YOUR GOAL: Copying exactly, give the lines in the material below from the one with "rewrite bind_run. destruct" to the one with "Definition checked_add (a", ends included, and nothing besides.

SUPPLIED MATERIAL:

#[global] Instance result_ret {E} : MRet (result E) := fun _ a => Ok a.
#[global] Instance result_bind {E} : MBind (result E) := fun _ _ f m =>
  match m with Ok a => f a | Err e => Err e end.
#[global] Instance result_fmap {E} : FMap (result E) := fun _ _ f m =>
  match m with Ok a => Ok (f a) | Err e => Err e end.

Definition is_none {A} (o : option A) : bool := match o with None => true | Some _ => false end.
(** [Vec::is_empty]. *)
Definition null {A} (l : list A) : bool := match l with [] => true | _ => false end.

Definition is_Ok {E A} (r : result E A) : bool :=
  match r with Ok _ => true | Err _ => false end.

(** [Result::map_err]. *)
Definition map_err {E F A} (f : E -> F) (r : result E A) : result F A :=
  match r with Ok a => Ok a | Err e => Err (f e) end.

(** [Option::ok_or_else]. *)
Definition ok_or {E A} (e : E) (o : option A) : result E A :=
  match o with Some a => Ok a | None => Err e end.

(** [if condition { Ok(()) } else { Err(e) }], the shape of every [require]. *)
Definition ensure {E} (condition : bool) (e : E) : result E unit :=
  if condition then Ok tt else Err e.

(** [if condition { return Err(e) }]. *)
Definition reject_if {E} (condition : bool) (e : E) : result E unit :=
  if condition then Err e else Ok tt.

Lemma bind_Ok {E A B} (m : result E A) (f : A -> result E B) b :
  m ≫= f = Ok b <-> exists a, m = Ok a /\ f a = Ok b.
Proof.
  destruct m as [a|e]; cbn; split.
  - intros H; now exists a.
  - now intros (a' & [= <-] & H).
  - discriminate.
  - now intros (a' & ? & _).
Qed.

Lemma bind_Err {E A B} (m : result E A) (f : A -> result E B) e :
  m ≫= f = Err e <-> m = Err e \/ exists a, m = Ok a /\ f a = Err e.
Proof.
  destruct m as [a|e']; cbn; split.
  - intros H; right; eauto.
  - now intros [[=]|(a' & [= <-] & H)].
  - intros [= <-]; now left.
  - intros [[= <-]|(a' & ? & _)]; [reflexivity|discriminate].
Qed.

Lemma ensure_Ok {E} (c : bool) (e : E) u : ensure c e = Ok u <-> c = true.
Proof. destruct u, c; cbn; split; congruence. Qed.

Lemma reject_if_Ok {E} (c : bool) (e : E) u : reject_if c e = Ok u <-> c = false.
Proof. destruct u, c; cbn; split; congruence. Qed.

Lemma ok_or_Ok {E A} (o : option A) (e : E) a : ok_or e o = Ok a <-> o = Some a.
Proof. destruct o; cbn; split; congruence. Qed.

Lemma map_err_Ok {E F A} (f : E -> F) (m : result E A) a : map_err f m = Ok a <-> m = Ok a.
Proof. destruct m; cbn; split; congruence. Qed.

(** A guard in front of a continuation. *)
Lemma ensure_run {E B} (c : bool) (e : E) (k : result E B) :
  (ensure c e ;; k) = if c then k else Err e.
Proof. now destruct c. Qed.

Lemma reject_run {E B} (c : bool) (e : E) (k : result E B) :
  (reject_if c e ;; k) = if c then Err e else k.
Proof. now destruct c. Qed.

Lemma ensure_seq {E B} (c : bool) (e : E) (k : result E B) b :
  (ensure c e ;; k) = Ok b <-> c = true /\ k = Ok b.
Proof. destruct c; cbn; intuition congruence. Qed.

Lemma reject_seq {E B} (c : bool) (e : E) (k : result E B) b :
  (reject_if c e ;; k) = Ok b <-> c = false /\ k = Ok b.
Proof. destruct c; cbn; intuition congruence. Qed.

Lemma unit_seq {E B} (m : result E unit) (k : result E B) b :
  (m ;; k) = Ok b <-> m = Ok tt /\ k = Ok b.
Proof. destruct m as [[]|]; cbn; intuition congruence. Qed.

Lemma is_Ok_spec {E A} (r : result E A) : is_Ok r = true <-> exists a, r = Ok a.
Proof. destruct r; cbn; split; eauto; [now intros [? [=]] || discriminate..|now intros [? ?]]. Qed.

(** ** State and errors

    A computation that reads and writes a state and may fail; the state is kept
    when it fails, as a mutable borrow is after an early return. *)
Definition M (S E A : Type) : Type := S -> result E A * S.

#[global] Instance M_ret {S E} : MRet (M S E) := fun _ a s => (Ok a, s).
#[global] Instance M_bind {S E} : MBind (M S E) := fun _ _ f m s =>
  match m s with
  | (Ok a, s') => f a s'
  | (Err e, s') => (Err e, s')
  end.

Definition lift {S E A} (r : result E A) : M S E A := fun s => (r, s).
Definition gets {S E A} (f : S -> A) : M S E A := fun s => (Ok (f s), s).
Definition modify {S E} (f : S -> S) : M S E unit := fun s => (Ok tt, f s).
(** Keep the [Result] of a computation as a value: [let r = (|| ...)();]. *)
Definition attempt {S E F A} (m : M S E A) : M S F (result E A) := fun s =>
  let (r, s') := m s in (Ok r, s').
(** The [From] conversion of an error at [?]. *)
Definition map_errM {S E F A} (f : E -> F) (m : M S E A) : M S F A := fun s =>
  let (r, s') := m s in (map_err f r, s').

Lemma bind_run {S E A B} (m : M S E A) (f : A -> M S E B) s :
  (m ≫= f) s = match m s with (Ok a, s') => f a s' | (Err e, s') => (Err e, s') end.
Proof. reflexivity. Qed.

Lemma lift_bind_run {S E A B} (r : result E A) (f : A -> M S E B) s :
  (lift r ≫= f) s = match r with Ok a => f a s | Err e => (Err e, s) end.
Proof. unfold lift. rewrite bind_run. now destruct r. Qed.

(** The runs of a sequence that succeed. *)
Lemma bindM_Ok {S E A B} (m : M S E A) (f : A -> M S E B) s b s' :
  (m ≫= f) s = (Ok b, s') <-> exists a s1, m s = (Ok a, s1) /\ f a s1 = (Ok b, s').
Proof.
  rewrite bind_run. destruct (m s) as [[a|e] s1]; split; eauto; [|discriminate|].
  - now intros (a'&s1'&[= <- <-]&Hf).
  - now intros (a'&s1'&[=]&_).
Qed.

Lemma lift_bind_Ok {S E A B} (r : result E A) (f : A -> M S E B) s b s' :
  (lift r ≫= f) s = (Ok b, s') <-> exists a, r = Ok a /\ f a s = (Ok b, s').
Proof.
  rewrite lift_bind_run. destruct r; split; eauto; [|discriminate|].
  - now intros (a'&[= <-]&Hf).
  - now intros (a'&[=]&_).
Qed.

Lemma lift_run {S E A} (r : result E A) (s : S) : lift r s = (r, s).
Proof. reflexivity. Qed.

(** ** Machine integers

    A [u64] (and every other unsigned width) is a [Z] together with the range
    predicate below; the operations write out what Rust does at the bounds. *)
Definition u8_max : Z := 255.
Definition u16_max : Z := 65535.
Definition u32_max : Z := 4294967295.
Definition u64_max : Z := 18446744073709551615.

Definition is_u (max x : Z) : Prop := 0 <= x <= max.
Abbreviation is_u8 := (is_u u8_max).
Abbreviation is_u16 := (is_u u16_max).
Abbreviation is_u32 := (is_u u32_max).
Abbreviation is_u64 := (is_u u64_max).
Definition is_i16 (x : Z) : Prop := -32768 <= x <= 32767.

(** Plain [a - b] and [a + b] on [u64], as compiled in the release profile. *)
Definition sub64 (a b : Z) : Z := (a - b) mod 2 ^ 64.
Definition add64 (a b : Z) : Z := (a + b) mod 2 ^ 64.

Definition checked_add (a b : Z) : option Z :=
  if a + b <=? u64_max then Some (a + b) else None.
Definition checked_mul (a b : Z) : option Z :=
  if a * b <=? u64_max then Some (a * b) else None.
Definition checked_div (a b : Z) : option Z :=
  if b =? 0 then None else Some (a / b).
Definition saturating_add (a b : Z) : Z := Z.min (a + b) u64_max.
Definition saturating_sub (a b : Z) : Z := Z.max (a - b) 0.
Definition saturating_mul (a b : Z) : Z := Z.min (a * b) u64_max.
(** [u64::div_ceil]. *)
Definition div_ceil (a b : Z) : Z := if a mod b =? 0 then a / b else a / b + 1.
Definition abs_diff (a b : Z) : Z := Z.abs (a - b).

(** [(lo..=hi).contains(&x)]. *)
Definition in_range (lo hi x : Z) : bool := (lo <=? x) && (x <=? hi).

(** [Vec::len] as a [usize]. *)
Definition length_z {A} (l : list A) : Z := Z.of_nat (length l).

Lemma in_range_spec lo hi x : in_range lo hi x = true <-> lo <= x <= hi.
Proof. unfold in_range. rewrite andb_true_iff, !Z.leb_le. reflexivity. Qed.

Lemma sub64_small a b : 0 <= b <= a -> a <= u64_max -> sub64 a b = a - b.
Proof. unfold sub64, u64_max; intros; apply Z.mod_small; lia. Qed.

Lemma div_ceil_add a b : 0 < b -> div_ceil a b = (a + (b - 1)) / b.
Proof.
  intros Hb. unfold div_ceil. pose proof (Z.div_mod a b ltac:(lia)).
  pose proof (Z.mod_pos_bound a b Hb). destruct (Z.eqb_spec (a mod b) 0).
  - apply Z.div_unique with (b - 1); lia.
  - apply Z.div_unique with (a mod b - 1); lia.
Qed.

RESPONSE TO THE EXERCISE:
  rewrite bind_run. destruct (m s) as [[a|e] s1]; split; eauto; [|discriminate|].
  - now intros (a'&s1'&[= <- <-]&Hf).
  - now intros (a'&s1'&[=]&_).
Qed.

Lemma lift_bind_Ok {S E A B} (r : result E A) (f : A -> M S E B) s b s' :
  (lift r ≫= f) s = (Ok b, s') <-> exists a, r = Ok a /\ f a s = (Ok b, s').
Proof.
  rewrite lift_bind_run. destruct r; split; eauto; [|discriminate|].
  - now intros (a'&[= <-]&Hf).
  - now intros (a'&[=]&_).
Qed.

Lemma lift_run {S E A} (r : result E A) (s : S) : lift r s = (r, s).
Proof. reflexivity. Qed.

(** ** Machine integers

    A [u64] (and every other unsigned width) is a [Z] together with the range
    predicate below; the operations write out what Rust does at the bounds. *)
Definition u8_max : Z := 255.
Definition u16_max : Z := 65535.
Definition u32_max : Z := 4294967295.
Definition u64_max : Z := 18446744073709551615.

Definition is_u (max x : Z) : Prop := 0 <= x <= max.
Abbreviation is_u8 := (is_u u8_max).
Abbreviation is_u16 := (is_u u16_max).
Abbreviation is_u32 := (is_u u32_max).
Abbreviation is_u64 := (is_u u64_max).
Definition is_i16 (x : Z) : Prop := -32768 <= x <= 32767.

(** Plain [a - b] and [a + b] on [u64], as compiled in the release profile. *)
Definition sub64 (a b : Z) : Z := (a - b) mod 2 ^ 64.
Definition add64 (a b : Z) : Z := (a + b) mod 2 ^ 64.

Definition checked_add (a b : Z) : option Z :=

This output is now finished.